Наконец Яшка почувствовал озноб и пошел в дом. Лег не раздеваясь. Стал думать про "Большевик". Неужели никогда не придется больше растянуться на самом носу парохода и смотреть, как внизу перед форштевнем с сердитым шумом расступается вода? Она пенится, бурлит… Почему это на воду, когда она неспокойная, хочется смотреть без конца? На огонь - тоже. Посиди-ка у костра и узнаешь.

Что-то твердое давило Яшке в спину. Он повернулся. Матрас был неудобный, жесткий. Ну и койка! На такой много не поваляешься. То ли дело на "Большевике", коечка так коечка, спи - не хочу! А хорошо всё-таки вечером смениться с вахты - и в каюту. Нет, раньше надо зайти в столовую, попить чаю, потом сесть возле патефона и завести пластинку: "Раскинулось море широко…" Яшка крутил ее раз по десять подряд, капитан даже бранился. А на вахте каково! Ходишь по мостику, смотришь кругом, - нет ли чего? Вдруг показалось! А что? Непонятно. Берешь бинокль… Ой, а бинокль-то здесь?

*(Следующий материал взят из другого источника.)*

(** Over-selection by LIKE is harmless: if two catalogs answer the queries
    alike except for the role listing, and the listings hold the same names with
    the managed prefix (the underscores of a prefix are LIKE wildcards), the
    plan is the same. *)
Theorem LoadAndCompute_overselection `{MapOrder} {W} (D1 D2 : RolesDB W)
  (authPrefix managedPrefix readerRole : string) (password : option (string -> string)) (w : W)
  (rows1 rows2 : list string)
  (H1 : @select_strings _ D1 existing_roles_sql [managedPrefix +:+ "%"] w = (Ok rows1, w))
  (H2 : @select_strings _ D2 existing_roles_sql [managedPrefix +:+ "%"] w = (Ok rows2, w))
  (Hrows : forall r, hasManagedPrefix r managedPrefix = true -> r ∈ rows1 <-> r ∈ rows2)
  (Hids : forall q args w', @select_ids _ D1 q args w' = @select_ids _ D2 q args w')
  (Hmem : forall args w', @select_strings _ D1 reader_members_sql args w'
                          = @select_strings _ D2 reader_members_sql args w') :
  @LoadAndCompute _ _ W D1 authPrefix managedPrefix readerRole password w
  = @LoadAndCompute _ _ W D2 authPrefix managedPrefix readerRole password w.
Proof.
  unfold LoadAndCompute. destruct (match_ident authPrefix); [|done]. simpl.
  rewrite H1, H2, Hids. destruct (select_ids _ _ w) as [[ids|e] w1]; [|done].
  rewrite Hmem. destruct (select_strings reader_members_sql _ w1) as [[ms|e] w2]; [|done].
  f_equal. unfold Compute. simpl.
  assert (existing_set managedPrefix rows1 ∅ = existing_set managedPrefix rows2 ∅) as ->; [|done].
  apply set_eq. intros r. rewrite !existing_set_spec.
  destruct (hasManagedPrefix r managedPrefix) eqn:E; [|naive_solver]. by rewrite Hrows.
Qed.
End properties.

(** ** Witnesses *)

Module Witness.
#[local] Existing Instance elements_order.
#[local] Instance quote : PqQuote :=
  {| QuoteIdentifier s := String dquote (s +:+ String dquote EmptyString);
     QuoteLiteral s := "'" +:+ s +:+ "'" |}.

Definition inp : Inputs :=
  {| in_Prefix := "r_"; in_ReaderRole := "readers";
     in_ExistingRoles := ["r_1"; "rx"; "r_9"];
     in_ExpectedUserIDs := [2; 1]%Z;
     in_ReaderMembers := {["r_1" := true]};
     in_Password := Some (fun r => "pw_" +:+ r) |}.
Definition db : roledb :=
  RoleDB {["r_1" := None; "readers" := None; "r_9" := None; "rx" := None]}
    {[("readers", "r_1"); ("rx", "readers")]} {["rx"]}.
Definition plan : Plan :=
  {| plan_Create := ["r_2"]; plan_GrantReader := ["r_2"]; plan_Drop := ["r_9"];
     plan_AlterPassword := ["r_1"];
     plan_DDL := map render_stmt
       [SCreate "r_2" (Some "pw_r_2"); SAlter "r_1" "pw_r_1"; SGrant "readers" "r_2";
        SDrop "r_9"] |}.
Definition inp' : Inputs :=
  {| in_Prefix := "r_"; in_ReaderRole := "readers";
     in_ExistingRoles := ["r_1"; "r_2"];
     in_ExpectedUserIDs := [2; 1]%Z;
     in_ReaderMembers := {["r_1" := true; "r_2" := true]};
     in_Password := None |}.
Definition db' : roledb :=
  RoleDB {["r_1" := Some "pw_r_1"; "readers" := None; "r_2" := Some "pw_r_2"; "rx" := None]}
         {[("readers", "r_1"); ("readers", "r_2"); ("rx", "readers")]} {["rx"]}.
Definition plan' : Plan :=
  {| plan_Create := []; plan_GrantReader := []; plan_Drop := []; plan_AlterPassword := [];
     plan_DDL := [] |}.

Lemma snapshot_inp : snapshot inp db.
Proof.
  split; [| | |done].
  - intros r Hr. simpl. rewrite !lookup_insert_is_Some', lookup_singleton_is_Some, !elem_of_cons.
    split; [|intros H; repeat destruct H as [<-|H]; subst; try done; auto].
    intros H; repeat destruct H as [->|H]; auto. by apply elem_of_nil in H.
  - intros r. unfold member. rewrite get_bool_spec. simpl.
    rewrite lookup_singleton_Some, elem_of_union, !elem_of_singleton. naive_solver.
  - by eexists.
Qed.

Яшка вытащил из-под койки мешок. Что это? Ага, зубы палтуса. А это? Что-то мягкое. Но где же бинокль?

Развязав мешок, мальчик выкладывал имущество на койку. Достал какой-то незнакомый пакетик и большой сверток. Откуда они взялись и что в них? Яшка еще не распаковал сверток совсем, но уже догадался - так вкусно запахло. Оказалось, целых двенадцать пирожных! Вот хитрец дядя Миша, - это он положил, когда Яшка выходил из каюты. А пирожные-то ладные… Да, пакетик еще раскрыть надо, - в нем что? Яшка развернул. Прежде всего он увидел фотографию дяди Миши, а на ней надпись: "На долгую добрую память товарищу по арктическому плаванию Якову Кубасу от дяди Миши". Даже не верилось, что всё это настоящее. Сам дядя Миша хорошо снялся на карточке, молодой, красивый, осанистый.

Яшка отложил фотографию. Под ней лежало письмо: "Анне Михайловне Кубас". Это матери, значит. Яшка отложил и письмо. А это что? Деньги. Ох ты! По сто рублей каждая бумажка. Сколько же всего? Двенадцать бумажек. Зачем же ему, Яшке, такое богатство? Может, они самому дяде Мише нужны? Конечно, надо отдать завтра!

Яшка запрятал деньги и письмо в мешок, уложил все вещи, оставил только карточку. Долго разглядывал дядю Мишу, перечитывал надпись: "Товарищу по арктическому плаванию Якову Кубасу"… Так и заснул, уронив на грудь фотографию дяди Миши.